Every line below between the one holding "unfold detect_columns. cbv zeta." and the one holding "classification append. *)", inclusive, should be copied exactly, and no other line.

___ INPUT DATA ___

(** X27.  When [main] finds its three columns and no column name contains
    'item' or 'demand', [create_output_tables] finds the same SKU, quantity
    and cost columns again, whatever columns the steps in between have
    appended to the table. *)
Theorem detected_columns_agree
    (columns added : list string) (sku_col qty_col cost_col : string) :
  main_columns lower columns = Some (sku_col, qty_col, cost_col) ->
  Forall (fun c => contains "item" (lower c) = false) (columns ++ added) ->
  Forall (fun c => contains "demand" (lower c) = false) (columns ++ added) ->
  exists date_col,
    detect_columns lower (columns ++ added) = Some (date_col, sku_col, qty_col, cost_col).
Proof.
  intros Hmain Hitem Hdemand. unfold main_columns in Hmain.
  destruct (head (columns_with lower ["product"; "sku"]%string columns))
    as [sku|] eqn:Hsku; [|discriminate].
  destruct (head (columns_with lower ["quantity"; "sales"]%string columns))
    as [qty|] eqn:Hqty; [|discriminate].
  destruct (head (columns_with lower ["price"; "cost"]%string columns))
    as [cost|] eqn:Hcost; [|discriminate].
  cbn [mbind option_bind] in Hmain. injection Hmain as -> -> ->.
  unfold detect_columns. cbv zeta.
  change ["product"; "sku"; "item"]%string
    with (app ["product"; "sku"]%string ["item"]%string).
  change ["quantity"; "sales"; "demand"]%string
    with (app ["quantity"; "sales"]%string ["demand"]%string).
  rewrite (columns_with_more _ _ _ Hitem), (columns_with_more _ _ _ Hdemand).
  rewrite (head_columns_app _ _ added _ Hsku), (head_columns_app _ _ added _ Hqty),
    (head_columns_app _ _ added _ Hcost).
  destruct columns as [|c0 columns]; [discriminate|].
  destruct (head (columns_with lower ["date"]%string ((c0 :: columns) ++ added)))
    as [date|]; eexists; reflexivity.
Qed.

End ColumnDetectionProperties.

(** The columns of a sales file, and the columns that the features and the
    classification append. *)
Lemma detected_columns_agree_witness :
  exists date_col,
    detect_columns ascii_lower
      (app ["Date"; "Product_ID"; "Quantity"; "Price"]%string
           ["fulfillment_center"; "prime_eligible"; "storage_type"; "abc_class"]%string)
    = Some (date_col, "Product_ID", "Quantity", "Price")%string.
Proof.
  apply (detected_columns_agree ascii_lower
           ["Date"; "Product_ID"; "Quantity"; "Price"]%string
           ["fulfillment_center"; "prime_eligible"; "storage_type"; "abc_class"]%string).
  - vm_compute. reflexivity.
  - repeat constructor.
  - repeat constructor.
Defined.
Lemma regions_entered_effect schedule g0 :
  at_start g0 → owner (interleave cfg schedule g0) = None →
  ∃ texts,
    Forall (a_dump cfg) texts ∧
    num_found (shared (interleave cfg schedule g0))
      = num_found (shared g0)
        + Z.of_nat (length (entered (interleave cfg schedule g0))) ∧
    num_closed (shared (interleave cfg schedule g0))
      = num_closed (shared g0) + Z.of_nat (length texts) ∧
    num_opened (shared (interleave cfg schedule g0))
      = num_opened (shared g0)
        + Z.of_nat (length (entered (interleave cfg schedule g0)))
        - Z.of_nat (length texts) ∧
    fc (shared (interleave cfg schedule g0))
      = fc (shared g0) +:+ cat texts.
Proof.
  intros Hstart Ho.
  pose proof (interleave_coherent (shared g0) schedule g0
                (at_start_coherent g0 Hstart)) as Hcoh.
  pose proof (coh_state _ _ _ Hcoh) as Hstate.
  rewrite Ho in Hstate. destruct Hstate as [_ Hsh]. rewrite Hsh.
  apply one_by_one_effect. apply (coh_history _ _ _ Hcoh).
Qed.
(** * Fraud QA pipeline: risk aggregation and result classification

    A shallow embedding of the quantitative core of the repository:

    - [fraud_qa_agent.py]        data model, [FraudQAAgent.get_deployment_recommendation]
    - [fraud_risk_analyzer.py]   [FraudRiskAnalyzer]
    - [test_summary_generator.py] [TestSummaryGenerator._calculate_accuracy_metrics]
    - [test_execution_engine.py] [TestExecutionEngine._validate_result]

    and, under "More of the pipeline", of the code around it: the rest of
    [TestSummaryGenerator], the dashboard bars of the risk analyzer, the
    sections of [test_report_builder.py], [hallucination_checker.py], and
    the simulated runs of [test_execution_engine.py], whose random draws
    and clock readings are read from an explicit world state.

    Numbers.  Python [int] counts are [nat]; Python [float]s are modelled as
    exact rationals ([Q]), so a decimal literal such as [0.35] denotes 35/100
    and arithmetic does not round.  Equality of scores is [Qeq] ([==]).
    The code computes in binary64, where a ratio or a product can fall an
    ulp to either side of its exact value and so round the other way at a
    tie; where that matters a theorem relates a stored figure to its exact
    formula to within a hundredth, and states an order or a threshold only
    where monotone rounding keeps it.

    Exceptions.  Python's true division raises [ZeroDivisionError]; code that
    divides lives in the error monad [py] (ExtLib's [sum] monad, [inl] is a
    raised exception, [inr] a returned value).

    Strings.  Identifiers and error texts are byte strings; [lower] is
    [str.lower] on ASCII letters. *)

From Stdlib Require Import String Ascii List Bool Arith ZArith QArith Qround Qabs Lia Lqa.
From Stdlib Require Import Sorting.Mergesort Sorting.Sorted Sorting.Permutation Orders DecimalString.
From ExtLib Require Import Structures.Monad Structures.MonadExc Data.Monads.EitherMonad.
From ExtLib Require Import Data.Monads.StateMonad.
Import ListNotations.
Import MonadNotation.
Local Open Scope monad_scope.
Local Open Scope string_scope.
Local Open Scope Q_scope.

(** ** Python primitives *)

Module Py.

Inductive exn : Type :=
| ZeroDivisionError.

(** A computation that returns an [A] or raises. *)
Definition py : Type -> Type := sum exn.

#[global] Instance Monad_py : Monad py := Monad_either exn.
#[global] Instance Exception_py : MonadExc exn py := Exception_either exn.

(** [int -> float] conversion of a count. *)
Definition of_int (n : nat) : Q := inject_Z (Z.of_nat n).

(** [a / b] *)
Definition truediv (a b : Q) : py Q :=
  if Qeq_bool b 0 then raise ZeroDivisionError else ret (a / b).

(** [a < b], [a >= b], [a > b] on numbers. *)
Definition ltb (a b : Q) : bool := negb (Qle_bool b a).
Definition geb (a b : Q) : bool := Qle_bool b a.
Definition gtb (a b : Q) : bool := negb (Qle_bool a b).

(** [min(a, b)]: the first argument unless the second is strictly smaller. *)
Definition min (a b : Q) : Q := if ltb b a then b else a.

(** [abs(x)] *)
Definition abs (x : Q) : Q := Qabs x.

(** Rounding of a rational to the nearest integer, ties to even. *)
Definition round_half_even (x : Q) : Z :=
  let f := Qfloor x in
  match Qcompare (x - inject_Z f) (1 # 2) with
  | Lt => f
  | Gt => (f + 1)%Z
  | Eq => if Z.even f then f else (f + 1)%Z
  end.
(** X4.  The executor's [lambda_handler] answers 400 exactly when the
    event's incident id is missing or empty or its plan is missing or an
    empty dictionary; it then reports status ['error'], executes nothing
    and writes nothing.  Every other event is answered 200 with what
    [execute] returns. *)
Theorem X4_executor_handler_validation (tb : Tables) (now : Z)
    (event : ExecutorHandler.Event) :
  let out := ExecutorHandler.lambda_handler tb now event in
  (ExecutorHandler.statusCode (fst (fst out)) = 400
   <-> ExecutorHandler.str_truthy (ExecutorHandler.ev_incident_id event) = false
       \/ plan_truthy (ExecutorHandler.ev_remediation_plan event) = false)
  /\ (ExecutorHandler.statusCode (fst (fst out)) = 400 ->
      snd (fst out) = tb /\ snd out = []
      /\ exists i, ExecutorHandler.result (fst (fst out))
                   = ExecutorHandler.ErrorBody i "error"
                       "Missing incident_id or remediation_plan")
  /\ (ExecutorHandler.statusCode (fst (fst out)) <> 400 ->
      exists incident_id plan,
        ExecutorHandler.ev_incident_id event = Some incident_id
        /\ ExecutorHandler.ev_remediation_plan event = Some plan
        /\ ExecutorHandler.statusCode (fst (fst out)) = 200
        /\ ExecutorHandler.result (fst (fst out))
           = ExecutorHandler.OutcomeBody
               (fst (fst (RemediationExecutor.execute tb now incident_id plan
                            (ExecutorHandler.ev_approval_id event))))
        /\ snd (fst out)
           = snd (fst (RemediationExecutor.execute tb now incident_id plan
                         (ExecutorHandler.ev_approval_id event)))
        /\ snd out
           = snd (RemediationExecutor.execute tb now incident_id plan
                    (ExecutorHandler.ev_approval_id event))).
Proof.
  cbv zeta. unfold ExecutorHandler.lambda_handler.
  destruct event as [[i |] [p |] appr]; cbn [ExecutorHandler.ev_incident_id
    ExecutorHandler.ev_remediation_plan ExecutorHandler.ev_approval_id].
  - destruct (ExecutorHandler.str_truthy (Some i)) eqn:Ei;
      destruct (plan_truthy (Some p)) eqn:Ep; cbn [negb orb].
    + destruct (RemediationExecutor.execute tb now i p appr) as [[o tb'] calls] eqn:E.
      cbn. split; [split; [discriminate | intros [H | H]; discriminate] |].
      split; [discriminate |]. intros _. exists i, p. rewrite E. cbn. auto 10.
    + cbn. split; [split; auto |]. split; [eauto |]. intros H. now contradiction H.
    + cbn. split; [split; auto |]. split; [eauto |]. intros H. now contradiction H.
    + cbn. split; [split; auto |]. split; [eauto |]. intros H. now contradiction H.
  - destruct (ExecutorHandler.str_truthy (Some i)); cbn;
      (split; [split; auto |]); (split; [eauto |]); intros H; now contradiction H.
  - cbn. split; [split; auto |]. split; [eauto |]. intros H. now contradiction H.
  - cbn. split; [split; auto |]. split; [eauto |]. intros H. now contradiction H.
Qed.

Lemma X4_executor_handler_validation_witness :
  snd (fst (ExecutorHandler.lambda_handler sample_tables 1700000000
              (ExecutorHandler.mkEvent (Some "INC-1") (Some (mkPlan None None None []))
                 None)))
  = sample_tables
  /\ snd (ExecutorHandler.lambda_handler sample_tables 1700000000
            (ExecutorHandler.mkEvent (Some "INC-1") (Some (mkPlan None None None []))
               None)) = []
  /\ exists i,
       ExecutorHandler.result
         (fst (fst (ExecutorHandler.lambda_handler sample_tables 1700000000
                      (ExecutorHandler.mkEvent (Some "INC-1")
                         (Some (mkPlan None None None [])) None))))
       = ExecutorHandler.ErrorBody i "error" "Missing incident_id or remediation_plan".
Proof.
  apply (X4_executor_handler_validation sample_tables 1700000000
           (ExecutorHandler.mkEvent (Some "INC-1") (Some (mkPlan None None None [])) None)).
  reflexivity.
Defined.

(** X5.  A plan without any action that reaches execution is reported
    ['success']: nothing is executed, the log records zero actions, a
    verification with [verified] true is attached, and the incident is set
    to ['resolved']. *)
Theorem X5_empty_plan_succeeds (tb : Tables) (now : Z) (incident_id : string)
    (plan : RemediationPlan) (approval_id : option string) (inc : Incident) :
  all_actions plan = [] ->
  gate_open tb approval_id ->
  incidents_table tb !! incident_id = Some inc ->
  exists r tb',
    RemediationExecutor.execute tb now incident_id plan approval_id
    = (RemediationExecutor.Ran r, tb', [])
    /\ RemediationExecutor.status r = "success"
    /\ RemediationExecutor.immediate_actions_done r = []
    /\ RemediationExecutor.corrective_actions_done r = []
    /\ (exists v, RemediationExecutor.verification r = Some v
                  /\ RemediationExecutor.verified v = true)
    /\ inc_status <$> (incidents_table tb' !! incident_id) = Some "resolved".
Proof.
  intros Hall Hgate Hinc.
  assert (Hi : dict_get (immediate_actions plan) [] = []
               /\ dict_get (corrective_actions plan) [] = []).
  { unfold all_actions in Hall. now apply app_eq_nil in Hall. }
  destruct Hi as [Hi Hc].
  assert (Hsafe : RemediationExecutor.safe
                    (RemediationExecutor._pre_execution_safety_check plan) = true).
  { unfold RemediationExecutor._pre_execution_safety_check. now rewrite Hall. }
  rewrite (execute_started _ _ _ _ _ Hgate Hsafe), Hi, Hc. cbn.
  eexists _, _. split; [reflexivity |]. cbn.
  repeat split; [eauto |]. unfold RemediationExecutor._update_incident.
  cbn. rewrite Hinc. cbn. now rewrite lookup_insert_eq.
Qed.
(** * googledrivecloner: the tree replication and reconciliation engine

    A shallow embedding of [googledrive_cloner/google_connections.py]
    (class [GoogleDriveCloner]) and of the provider it talks to.

    - Python dicts keep insertion order, and the code iterates over them,
      so a dict is an association list with unique keys: assignment to an
      existing key keeps its position, assignment to a new key appends.
    - [copied_files] is a Python set: a [gset string].
    - The methods run in a state-and-exception monad over the object's
      attributes; an exception leaves the attributes as they were when it
      was raised.
    - The Drive [files()] resource is a parameter: a handler that takes a
      request and the provider's state and either answers or raises. Every
      request sent and every [time.sleep] is recorded in a log, in order. *)

From Stdlib Require Import ZArith String List Lia.
From stdpp Require Import base strings list gmap sorting.

Open Scope string_scope.
Open Scope Z_scope.
Open Scope list_scope.

(** ** Python values *)

Inductive exn :=
| KeyError (key : string)
| IndexError
| ValueError
| RecursionError
| HttpError (reason : string).

Inductive result (A : Type) :=
| Ret (a : A)
| Raise (e : exn).
Arguments Ret {A} a.
Arguments Raise {A} e.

___

## OUTPUT OF THE EXERCISE
  unfold detect_columns. cbv zeta.
  change ["product"; "sku"; "item"]%string
    with (app ["product"; "sku"]%string ["item"]%string).
  change ["quantity"; "sales"; "demand"]%string
    with (app ["quantity"; "sales"]%string ["demand"]%string).
  rewrite (columns_with_more _ _ _ Hitem), (columns_with_more _ _ _ Hdemand).
  rewrite (head_columns_app _ _ added _ Hsku), (head_columns_app _ _ added _ Hqty),
    (head_columns_app _ _ added _ Hcost).
  destruct columns as [|c0 columns]; [discriminate|].
  destruct (head (columns_with lower ["date"]%string ((c0 :: columns) ++ added)))
    as [date|]; eexists; reflexivity.
Qed.

End ColumnDetectionProperties.

(** The columns of a sales file, and the columns that the features and the
    classification append. *)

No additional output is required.